A key statement in the article is “New research focused on training clinicians and preparing patients and families to engage in high-quality discussions when actual (not hypothetical) medical decisions must be made is needed to achieve the outcomes that ACP has not.” That’s always been true, and the whole issue of ACP is at its beginning, not at its conclusion. ACP is a first step in a long road toward figuring out how to manage advanced illness and end-of-life care. And, of course it’s obvious that more training is needed at all levels: the general public, clinicians, institutions.
I looked at a couple of that articles references and their conclusions. These don’t necessarily support the “What’s Wrong” argument.
One states: “Outcomes for all ACP interventions were predominantly positive.”

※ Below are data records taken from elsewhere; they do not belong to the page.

(* ===== verification/Sync.v ===== *)
(** sync.rs: a synchronization session between two members of a group. *)

From S2P Require Import Prelude Bytes Utf8 Cursor Canonical Path Identity Records Roster Protocol Database.
From S2P Require Import State RosterStore Platform Installer.

Inductive ConnectionSide := Dialer | Acceptor.

Inductive SyncError :=
  | SyncTimeout
  | SyncTransport
  | MissingRoster
  | UnauthorizedPeer
  | RosterChangedAndUnauthorizedPeer
  | WrongGroup
  | WrongCollections
  | HintIdentityMismatch
  | HintAddressLimit
  | UnsolicitedFile
  | InterruptedFile
  | CorruptFile
  | FileSize
  | UnexpectedState
  | InvalidEndpoint
  | JoinRejected
  | SyncProtocol (e : ProtocolError)
  | SyncState (e : StateError)
  | SyncRecord (e : RecordError)
  | SyncInstall (e : InstallError)
  | SyncJson
  | SyncIo (e : IoError).

Definition is_connectivity_failure (e : SyncError) : bool :=
  match e with
  | SyncTimeout | SyncTransport | InterruptedFile
  | SyncProtocol Timeout | SyncProtocol Transport | SyncProtocol PTruncated => true
  | _ => false
  end.

Definition is_local_failure (e : SyncError) : bool :=
  match e with
  | SyncState _ | SyncIo _ | SyncInstall _ | SyncProtocol PIo => true
  | _ => false
  end.

(** [EndpointAddr] of iroh, and its form in JSON. *)
Class Iroh := {
  EndpointAddr : Type;
  addr_id : EndpointAddr -> EndpointId;
  addr_count : EndpointAddr -> Z;
  addr_to_json : EndpointAddr -> option bytes;
  addr_from_json : bytes -> option EndpointAddr;
}.

Section sync.
Context `{Crypto, EventJson, Platform, Iroh}.

(** [read_rounds] bounds the reads of a file that is opened to be sent, as in
    [open_verified_file]; [stored_identity] is what the identity store of the
    data directory yields. *)
Record SessionConfig := mkSessionConfig {
  sc_data_dir : bytes;
  sc_local_endpoint : EndpointId;
  sc_local_addr : EndpointAddr;
  sc_max_future_clock_skew : Z;
  sc_max_logs : Z;
  sc_stored_identity : option DeviceIdentity;
  sc_read_rounds : nat;
}.

(** [?] on calls of the state store, of the platform and of the protocol. *)
Definition state {A} (m : Db A) : IO SyncError A := imap_err SyncState (on_db m).
Definition disk {A} (m : FS -> result A IoError * FS) : IO SyncError A := imap_err SyncIo (on_fs m).
Definition proto {A} (r : result A ProtocolError) : IO SyncError A := ilift (map_err SyncProtocol r).

Definition both_members (tip : RosterRevision) (local remote : EndpointId) : bool :=
  bool_decide (is_Some (rev_members tip !! local)) && bool_decide (is_Some (rev_members tip !! remote)).

Definition authorize_local_roster (local remote : EndpointId) : IO SyncError unit :=
  chain <== state selected_roster_chain ;;
  tip <== ilift (ok_or (last chain) MissingRoster) ;;
  if both_members tip local remote then iret tt else ifail UnauthorizedPeer.

Definition local_session_state : IO SyncError (list RosterRevision * list bytes) :=
  chain <== state selected_roster_chain ;;
  cs <== state collections ;;
  iret (chain, map cs_name cs).

(** ** Membership *)

(** The loop that makes again, on the selected tip, the local changes that the
    merge displaced; it stops once this device is no longer a member. *)
Fixpoint reapply_changes (identity : DeviceIdentity) (local : EndpointId) (displaced : list RosterRevision)
    : IO SyncError unit :=
  match displaced with
  | [] => iret tt
  | revision :: displaced =>
      chain <== state selected_roster_chain ;;
      if match last chain with Some tip => bool_decide (is_Some (rev_members tip !! local)) | None => false end
      then
        _ <== state (apply_roster_change identity (rev_change revision)) ;;
        reapply_changes identity local displaced
      else iret tt
  end.

Definition displaced_changes (previous : list RosterRevision) (selected_hashes : list RosterHash)
    (local : EndpointId) : list RosterRevision :=
  List.filter (fun revision => bool_decide (rev_author revision = local))
    (List.filter (fun revision => negb (bool_decide (canonical_hash revision ∈ selected_hashes))) previous).

Definition merge_and_authorize_remote_roster (stored_identity : option DeviceIdentity)
    (revisions : list RosterRevision) (local remote : EndpointId) : IO SyncError bool :=
  previous <== state selected_roster_chain ;;
  let previous_tip := option_map canonical_hash (last previous) in
  _ <== state (merge_selected_roster_chain revisions) ;;
  selected_after_merge <== state selected_roster_chain ;;
  let selected_hashes := map canonical_hash selected_after_merge in
  _ <== (if match last previous with
            | Some tip => negb (bool_decide (canonical_hash tip ∈ selected_hashes))
            | None => false
            end
         then
           identity <== ilift (ok_or stored_identity MissingRoster) ;;
           reapply_changes identity local (displaced_changes previous selected_hashes local)
         else iret tt) ;;
  selected <== state selected_roster_chain ;;
  tip <== ilift (ok_or (last selected) MissingRoster) ;;
  let roster_changed := bool_decide (previous_tip <> Some (canonical_hash tip)) in
  if both_members tip local remote then iret roster_changed
  else ifail (if roster_changed then RosterChangedAndUnauthorizedPeer else UnauthorizedPeer).

Definition accept_remote_roster_and_hint (stored_identity : option DeviceIdentity)
    (revisions : list RosterRevision) (local_genesis_hash : RosterHash) (local remote : EndpointId)
    (encoded : bytes) : IO SyncError bool :=
  if match revisions with
     | revision :: _ => bool_decide (canonical_hash revision <> local_genesis_hash)
     | [] => true
     end
  then ifail WrongGroup
  else if bool_decide (encoded = []) || (MAX_ADDRESS_HINT_BYTES <? len encoded)
  then ifail (SyncProtocol AddressHintTooLarge)
  else
    addr <== ilift (ok_or (addr_from_json encoded) SyncJson) ;;
    if bool_decide (addr_id addr <> remote) then ifail HintIdentityMismatch
    else if MAX_ENDPOINT_ADDRS <? addr_count addr then ifail HintAddressLimit
    else
      roster_changed <== merge_and_authorize_remote_roster stored_identity revisions local remote ;;
      _ <== state (replace_peer_hint remote encoded) ;;
      iret roster_changed.

(** ** Manifests *)

Fixpoint build_manifests (shared : list bytes) : IO SyncError (list (bytes * Manifest)) :=
  match shared with
  | [] => iret []
  | collection :: shared =>
      rs <== state (records collection) ;;
      manifest <== ilift (map_err SyncRecord (manifest_new rs)) ;;
      rest <== build_manifests shared ;;
      iret ((collection, manifest) :: rest)
  end.

Definition duration_ns (nanos : Z) : Z := default i64_max (i64_try_from nanos).

(** One record of a remote manifest. *)
Definition merge_candidate (remote : EndpointId) (max_logs future_limit : Z) (local_path collection : bytes)
    (candidate : record) : IO SyncError unit :=
  let path := path_str (rec_path candidate) in
  if future_limit <? rec_modified_ns candidate then
    now <== now_ns ;;
    state (append_log now (CollectionWarning collection (Some (rec_path candidate)) TimestampRejected) max_logs)
  else
    current <== state (query_record collection path) ;;
    _ <== (if bool_decide (current <> Some candidate) then
             now <== now_ns ;;
             _ <== state (merge_record candidate now (Some remote) max_logs) ;;
             iret tt
           else iret tt) ;;
    winner <== state (query_record collection path) ;;
    if bool_decide (winner = Some candidate) && bool_decide (rec_kind candidate = Tombstone) then
      item <== state (record_state collection path) ;;
      if match item with Some item => negb (prs_materialized item) | None => false end then
        outcome <== iresult (materialize_tombstone local_path candidate max_logs) ;;
        match outcome with
        | Ok _ => iret tt
        | Err _ =>
            now <== now_ns ;;
            state (append_log now (RepairRequired collection (rec_path candidate)) max_logs)
        end
      else iret tt
    else iret tt.

Fixpoint merge_candidates (remote : EndpointId) (max_logs future_limit : Z) (local_path collection : bytes)
    (candidates : list record) : IO SyncError unit :=
  match candidates with
  | [] => iret tt
  | candidate :: candidates =>
      _ <== merge_candidate remote max_logs future_limit local_path collection candidate ;;
      merge_candidates remote max_logs future_limit local_path collection candidates
  end.

Fixpoint merge_bundle (remote : EndpointId) (max_logs future_limit : Z) (bundle : list (bytes * Manifest))
    : IO SyncError unit :=
  match bundle with
  | [] => iret tt
  | (name, manifest) :: bundle =>
      found <== state (collection name) ;;
      local_collection <== ilift (ok_or found WrongCollections) ;;
      _ <== merge_candidates remote max_logs future_limit (cs_local_path local_collection) name
              (manifest_records manifest) ;;
      merge_bundle remote max_logs future_limit bundle
  end.

(** A remote file that won here and is not on disk. *)
Definition wanted (states : gmap ProtocolPath PathRecordState) (future_limit : Z) (remote : record) : bool :=
  negb (future_limit <? rec_modified_ns remote) &&
  match states !! rec_path remote with
  | None => false
  | Some winner =>
      bool_decide (prs_record winner = remote)
      && match rec_kind remote with File _ _ => true | Tombstone => false end
      && negb (prs_materialized winner)
  end.

Definition request_for (collection : bytes) (remote : record) : FileRequest :=
  mkRequest collection (path_str (rec_path remote)) (rhash (record_canonical_hash remote)).

Fixpoint collect_requests (future_limit : Z) (bundle : list (bytes * Manifest)) : IO SyncError (list FileRequest) :=
  match bundle with
  | [] => iret []
  | (name, manifest) :: bundle =>
      items_ <== state (record_states name) ;;
      let states := list_to_map (rev (map (fun item => (rec_path (prs_record item), item)) items_))
        : gmap ProtocolPath PathRecordState in
      let requests := map (request_for name)
        (List.filter (wanted states future_limit) (manifest_records manifest)) in
      rest <== collect_requests future_limit bundle ;;
      iret (requests ++ rest)
  end.

(** The selection of requests, up to the number of transfers and of bytes of a
    session. *)
Fixpoint select_requests (requests : list FileRequest) (selected : list FileRequest) (selected_bytes : Z)
    : IO SyncError (list FileRequest) :=
  match requests with
  | [] => iret selected
  | request :: requests =>
      if len selected =? MAX_TRANSFERS then iret selected
      else
        found <== state (query_record (req_collection request) (req_path request)) ;;
        match found with
        | None => select_requests requests selected selected_bytes
        | Some r =>
            match rec_kind r with
            | Tombstone => select_requests requests selected selected_bytes
            | File size _ =>
                match u64_checked_add selected_bytes size with
                | None => iret selected
                | Some next_bytes =>
                    if MAX_SESSION_FILE_BYTES <? next_bytes then iret selected
                    else select_requests requests (selected ++ [request]) next_bytes
                end
            end
        end
  end.

Definition merge_remote_manifests (config : SessionConfig) (remote : EndpointId) (shared : list bytes)
    (bundle : list (bytes * Manifest)) : IO SyncError (list FileRequest) :=
  if bool_decide ((list_to_set (map fst bundle) : gset bytes) <> list_to_set shared)
  then ifail WrongCollections
  else
    now <== now_ns ;;
    let future_limit := i64_saturating_add now (duration_ns (sc_max_future_clock_skew config)) in
    _ <== merge_bundle remote (sc_max_logs config) future_limit bundle ;;
    requests <== collect_requests future_limit bundle ;;
    select_requests (dedup (sort requests)) [] 0.
End sync.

Another concludes: “Preliminary evidence highlights several elements that influence the ACP process and provides a variety of features that could support successful, effective, and sustainable ACP implementation.”
Another reports: “This study found that an ACP video program was not effective in reducing hospital transfers, decreasing burdensome treatment use, or increasing hospice enrollment among long-stay residents with or without advanced illness.”
Not surprising. Video is not the same as conversations in-person.
One more concludes: “This trial did not confirm that our ACP program was effective in facilitating EOL care consistent with patient preferences. The program led to short-term improvements in the decision-making.” But “short term improvements” are certainly worthwhile. At end of life, it’s pretty much always short term benefits anyway.
Regarding Dr. Lamas’s article, she tells an anecdote of where a case didn’t go as planned. Many others, including me, can share anecdotes where ACP made a significant positive difference for patients, their families, and the involved clinicians. So we can have dueling anecdotes. Instead, she might consider offering ideas on how to better manage advanced illness, something almost all of us will be facing personally and professionally.
I hope nobody thinks we should stop ACP. We have to get better at it, at all levels and steps in the process. The default of NOT doing ACP is doing nothing, thus leaving critical decisions to be made by any number or persons or committees who don’t know the person whose life is at stake.